Response Sanitization
Onwards can enforce strict OpenAI API schema compliance for /v1/chat/completions responses. This feature:
- Removes provider-specific fields from responses
- Rewrites the model field to match what the client originally requested
- Supports both streaming and non-streaming responses
- Validates responses against OpenAI’s official API schema
- Sanitizes error responses to prevent upstream provider details from leaking to clients
This is useful when proxying to non-OpenAI providers that add custom fields, or when using onwards_model to rewrite model names upstream.
Note: For production deployments requiring additional security (request validation, error standardization), consider using Strict Mode instead, which includes response sanitization plus comprehensive security features.
Enabling response sanitization
Add sanitize_response: true to any target or provider in your configuration.
Single provider:
{
"targets": {
"gpt-4": {
"url": "https://api.openai.com",
"onwards_key": "sk-your-key",
"onwards_model": "gpt-4-turbo-2024-04-09",
"sanitize_response": true
}
}
}
Pool with multiple providers:
{
"targets": {
"gpt-4": {
"sanitize_response": true,
"providers": [
{
"url": "https://api1.example.com",
"onwards_key": "sk-key-1"
},
{
"url": "https://api2.example.com",
"onwards_key": "sk-key-2"
}
]
}
}
}
How it works
When sanitize_response: true and a client requests model: gpt-4:
- Request sent upstream with
model: gpt-4 - Upstream responds with custom fields and
model: gpt-4-turbo-2024-04-09 - Onwards sanitizes:
- Parses response using OpenAI schema (removes unknown fields)
- Rewrites
modelfield togpt-4(matches original request) - Reserializes clean response
- Client receives standard OpenAI response with
model: gpt-4
Common use cases
Third-party providers (e.g., Together AI) often add extra fields like provider, native_finish_reason, cost, etc. Sanitization strips these.
Provider comparison – normalize responses from different providers for consistent handling.
Debugging – reduce noise by filtering to only standard OpenAI fields.
Error sanitization
When sanitize_response: true, error responses from upstream providers are also sanitized.

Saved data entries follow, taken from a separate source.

(** [int] of a float that lies between an integer and the next one. *)
Lemma py_int_between (y : Q) (k : Z) :
  (0 <= k)%Z -> inject_Z k <= y -> y < inject_Z k + 1 -> py_int y = k.
Proof.
  intros Hk Hlo Hhi.
  assert (Hk0 : 0 <= inject_Z k) by (rewrite <- (Zle_Qle 0); exact Hk).
  destruct (py_int_truncates y) as (H1 & H2 & H3 & _).
  assert (Hn : (0 <= py_int y)%Z) by (apply H3; lra).
  assert (Hn0 : 0 <= inject_Z (py_int y)) by (rewrite <- (Zle_Qle 0); exact Hn).
  rewrite (Qabs_pos y) in H1, H2 by lra.
  rewrite (Qabs_pos (inject_Z (py_int y))) in H1, H2 by exact Hn0.
  assert (Ha : inject_Z (py_int y) < inject_Z (k + 1)).
  { rewrite inject_Z_plus. change (inject_Z 1) with 1. lra. }
  assert (Hb : inject_Z k < inject_Z (py_int y + 1)).
  { rewrite inject_Z_plus. change (inject_Z 1) with 1. lra. }
  rewrite <- Zlt_Qlt in Ha, Hb. lia.
Qed.
Lemma inv_producer_step s s' :
  inv config s -> producer_step config s = Some s' -> inv config s'.
Proof.
  destruct Hvalid as (_ & Hr & Hc).
  destruct s as [cd jb rs pl pr mn pk ts sent].
  intros [Hpk Hjc Hrc Hprod Hmain Hpool Htick Hres Hret Hwf Hsent].
  unfold producer_inv in *. simpl in *.
  unfold producer_step. simpl.
  destruct pr as [|i|]; [discriminate| |discriminate].
  destruct Hprod as (Hi & Hts & Hcl).
  assert (Hmain' : forall jb' pr', pr' <> PNotStarted ->
            main_inv config (mkState cd jb' rs pl pr' mn pk ts sent)
            /\ forall ts', main_inv config (mkState cd jb' rs pl pr' mn pk ts' sent)).
  { intros jb' pr' Hpr'. unfold main_inv in *. simpl in *.
    destruct mn; try (split; [|intros ts']; tauto).
    destruct Hmain as (_ & _ & [=] & _). }
  destruct (Z.ltb_spec i (Requests config)) as [Hlt|Hge].
  - unfold chan_send. rewrite Hcl.
    destruct (Z.ltb_spec (Z.of_nat (length (chan_buf jb))) (chan_cap jb));
      [|discriminate].
    intros [= <-]. rewrite (succ_below i (Requests config)) by lia.
    split; simpl; try done.
    + unfold producer_inv. simpl.
      rewrite ticket_range_succ, Hts by lia. repeat split; try done; lia.
    + by apply Hmain'.
    + rewrite !length_app. simpl. lia.
    + intros Hin. destruct (Hret Hin) as [?|[? ?]]; [by left | congruence].
  - unfold chan_close. rewrite Hcl. intros [= <-].
    assert (i = Requests config) as -> by lia.
    split; simpl; try done.
    + by apply Hmain'.
    + intros Hin. destruct (Hret Hin) as [?|[? ?]]; [by left | congruence].
Qed.

Lemma main_inv_frame s s' :
  aggregating (main s) = true ->
  main s' = main s -> ctx_done s' = ctx_done s ->
  producer s' = producer s ->
  chan_closed (results s') = chan_closed (results s) ->
  main_inv config s -> main_inv config s' /\ chan_closed (results s) = false.
Proof.
  unfold main_inv. intros Hagg -> -> -> ->.
  destruct (main s); try discriminate; tauto.
Qed.

Lemma returned_no_step act s : worker_step act WReturned s = None.
Proof. by destruct act. Qed.

Lemma spawning_no_worker_step act idx w s i :
  inv config s -> main s = MSpawn i -> pool s !! idx = Some w ->
  worker_step act w s = None.
Proof.
  intros [_ _ _ Hprod Hmain _ Htick _ _ _ _] Hm Hidx.
  unfold main_inv, producer_inv in *. rewrite Hm in Hmain.
  destruct Hmain as (_ & Hpl & Hpr & Hcd & _).
  rewrite Hpr in Hprod. destruct Hprod as [Hts Hcl].
  rewrite Hpl in Hidx. apply lookup_replicate in Hidx as [-> _].
  rewrite Hts in Htick. simpl in Htick.
  pose proof (busy_nonneg (pool s)).
  assert (Hbuf : chan_buf (jobs s) = []).
  { destruct (chan_buf (jobs s)); [done|]. simpl in Htick. lia. }
  destruct act; simpl; try done.
  - by rewrite Hcd.
  - unfold chan_recv. by rewrite Hbuf, Hcl.
Qed.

This prevents information leakage – upstream error bodies can contain provider names, internal URLs, and model identifiers that you may not want exposed to clients.
How it works
Onwards replaces the upstream error body with a generic OpenAI-compatible error, while preserving the original HTTP status code:
- 4xx errors are replaced with:
{
"error": {
"message": "The upstream provider rejected the request.",
"type": "invalid_request_error",
"param": null,
"code": "upstream_error"
}
}
- 5xx errors (and any other non-2xx status) are replaced with:
{
"error": {
"message": "An internal error occurred. Please try again later.",
"type": "internal_error",
"param": null,
"code": "internal_error"
}
}
The original error body is logged at ERROR level (up to 64 KB) for debugging, so operators can still investigate upstream failures without exposing details to clients.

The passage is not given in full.